Definition request_grant_op (e : Env) (d : string) : Op (string * string) := λ f,
  match File.ensure_access f d with
  | Err err => (f, Err err)
  | Ok _ =>
      match rid <$> File.active_device f d with
      | None => (f, Err not_registered)
      | Some r =>
          match find (λ g, String.eqb (g_rid g) r && bool_decide (status g = Pending)) (grants f) with
          | Some g => (f, Ok (grant_id g, r))
          | None =>
              let room :=
                if MAX_GRANTS <=? llen (grants f) then
                  match min_index settled_at 0 None (grants f) with
                  | Some oldest => Some (delete oldest (grants f))
                  | None => None
                  end
                else Some (grants f) in
              match room with
              | None => (f, Err (ResourceExhausted "too many pending history grants; dismiss one first"))
              | Some gs =>
                  let g := "grt_" +:+ fresh_uuid e in
                  (File.set_grants (gs ++ [{| grant_id := g; g_rid := r; g_device_id := d;
                     requested_at := now e; status := Pending; updated_at := None |}]) f, Ok (g, r))
              end
          end
      end
  end.

Definition set_grant_status_op (e : Env) (g : string) (s : GrantStatus) : Op GrantStatus := λ f,
  match find (λ grant, String.eqb (grant_id grant) g) (grants f) with
  | None => (f, Err (NotFound ("history grant " +:+ g)))
  | Some grant =>
      if bool_decide (status grant = Pending)
      then (File.set_grants (update_first (λ grant, String.eqb (grant_id grant) g)
              (λ grant, {| grant_id := grant_id grant; g_rid := g_rid grant; g_device_id := g_device_id grant;
                           requested_at := requested_at grant; status := s; updated_at := Some (now e) |})
              (grants f)) f, Ok s)
      else (f, Ok (status grant))
  end.

Definition pending_grant_rid_op (g : string) : Op string := read (λ f,
  grant ← File.grant f g;
  if bool_decide (status grant = Pending) then Ok (g_rid grant)
  else Err (Conflict ("history grant " +:+ g +:+ " is no longer pending"))).

(** [ensure_device]. *)
Definition ensure_device (e : Env) (d : string) : result AppError unit :=
  match devices e with
  | Some paired => known ← paired d; guard_err known Unauthenticated
  | None => Ok tt
  end.

(** ** The file-level hook of the other process *)
Inductive DeviceRevocation : Type := One (d : string) | All (paired : list string).

(** The closure [selected], the devices named outright, and the active device
    recipients of the selected devices. *)
Definition selected (sel : DeviceRevocation) (d : string) : bool :=
  match sel with One target => String.eqb d target | All _ => true end.
Definition named (sel : DeviceRevocation) : list string :=
  match sel with One d => [d] | All paired => paired end.
Definition hook_targets (sel : DeviceRevocation) (f : RecipientsFile) : list (string * string) :=
  omap (λ record,
    match device_id record with
    | Some d => if is_active record && bool_decide (kind record = Device) && selected sel d
                then Some (rid record, d) else None
    | None => None
    end) (recipients f).

(** [for device_id in &blocked { changed |= file.block(..) }]. *)
Definition block_all (by_whom : string) (t : Z) (ds : list string) (acc : RecipientsFile * bool) :
    RecipientsFile * bool :=
  foldl (λ '(f, changed) d, let '(f, new) := File.block d by_whom t f in (f, changed || new)) acc ds.

Definition revoke_device_recipients (e : Env) (sel : DeviceRevocation) : M Disk AppError N := λ d,
  match read_file d with
  | Err err => (d, Err err)
  | Ok None => (d, Ok 0)
  | Ok (Some f) =>
      let targets := hook_targets sel f in
      let f' := revoke_all (now e) targets.*1 f in
      let '(f', changed) := block_all REVOKED_BY_TUI (now e) (named sel ++ targets.*2)
                              (f', match targets with [] => false | _ => true end) in
      if changed : bool then
        match write_file e f' d with
        | (d, Err err) => (d, Err err)
        | (d, Ok _) => (d, Ok (llen targets))
        end
      else (d, Ok (llen targets))
  end.
End registry.
Arguments value {A}. Arguments written {A}.
End Registry.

▶ _ASSIGNED TASK_: Give the material again in full, exactly as it appears above.

▶ _ANSWER SPACE_:
Definition request_grant_op (e : Env) (d : string) : Op (string * string) := λ f,
  match File.ensure_access f d with
  | Err err => (f, Err err)
  | Ok _ =>
      match rid <$> File.active_device f d with
      | None => (f, Err not_registered)
      | Some r =>
          match find (λ g, String.eqb (g_rid g) r && bool_decide (status g = Pending)) (grants f) with
          | Some g => (f, Ok (grant_id g, r))
          | None =>
              let room :=
                if MAX_GRANTS <=? llen (grants f) then
                  match min_index settled_at 0 None (grants f) with
                  | Some oldest => Some (delete oldest (grants f))
                  | None => None
                  end
                else Some (grants f) in
              match room with
              | None => (f, Err (ResourceExhausted "too many pending history grants; dismiss one first"))
              | Some gs =>
                  let g := "grt_" +:+ fresh_uuid e in
                  (File.set_grants (gs ++ [{| grant_id := g; g_rid := r; g_device_id := d;
                     requested_at := now e; status := Pending; updated_at := None |}]) f, Ok (g, r))
              end
          end
      end
  end.

Definition set_grant_status_op (e : Env) (g : string) (s : GrantStatus) : Op GrantStatus := λ f,
  match find (λ grant, String.eqb (grant_id grant) g) (grants f) with
  | None => (f, Err (NotFound ("history grant " +:+ g)))
  | Some grant =>
      if bool_decide (status grant = Pending)
      then (File.set_grants (update_first (λ grant, String.eqb (grant_id grant) g)
              (λ grant, {| grant_id := grant_id grant; g_rid := g_rid grant; g_device_id := g_device_id grant;
                           requested_at := requested_at grant; status := s; updated_at := Some (now e) |})
              (grants f)) f, Ok s)
      else (f, Ok (status grant))
  end.

Definition pending_grant_rid_op (g : string) : Op string := read (λ f,
  grant ← File.grant f g;
  if bool_decide (status grant = Pending) then Ok (g_rid grant)
  else Err (Conflict ("history grant " +:+ g +:+ " is no longer pending"))).

(** [ensure_device]. *)
Definition ensure_device (e : Env) (d : string) : result AppError unit :=
  match devices e with
  | Some paired => known ← paired d; guard_err known Unauthenticated
  | None => Ok tt
  end.

(** ** The file-level hook of the other process *)
Inductive DeviceRevocation : Type := One (d : string) | All (paired : list string).

(** The closure [selected], the devices named outright, and the active device
    recipients of the selected devices. *)
Definition selected (sel : DeviceRevocation) (d : string) : bool :=
  match sel with One target => String.eqb d target | All _ => true end.
Definition named (sel : DeviceRevocation) : list string :=
  match sel with One d => [d] | All paired => paired end.
Definition hook_targets (sel : DeviceRevocation) (f : RecipientsFile) : list (string * string) :=
  omap (λ record,
    match device_id record with
    | Some d => if is_active record && bool_decide (kind record = Device) && selected sel d
                then Some (rid record, d) else None
    | None => None
    end) (recipients f).

(** [for device_id in &blocked { changed |= file.block(..) }]. *)
Definition block_all (by_whom : string) (t : Z) (ds : list string) (acc : RecipientsFile * bool) :
    RecipientsFile * bool :=
  foldl (λ '(f, changed) d, let '(f, new) := File.block d by_whom t f in (f, changed || new)) acc ds.

Definition revoke_device_recipients (e : Env) (sel : DeviceRevocation) : M Disk AppError N := λ d,
  match read_file d with
  | Err err => (d, Err err)
  | Ok None => (d, Ok 0)
  | Ok (Some f) =>
      let targets := hook_targets sel f in
      let f' := revoke_all (now e) targets.*1 f in
      let '(f', changed) := block_all REVOKED_BY_TUI (now e) (named sel ++ targets.*2)
                              (f', match targets with [] => false | _ => true end) in
      if changed : bool then
        match write_file e f' d with
        | (d, Err err) => (d, Err err)
        | (d, Ok _) => (d, Ok (llen targets))
        end
      else (d, Ok (llen targets))
  end.
End registry.
Arguments value {A}. Arguments written {A}.
End Registry.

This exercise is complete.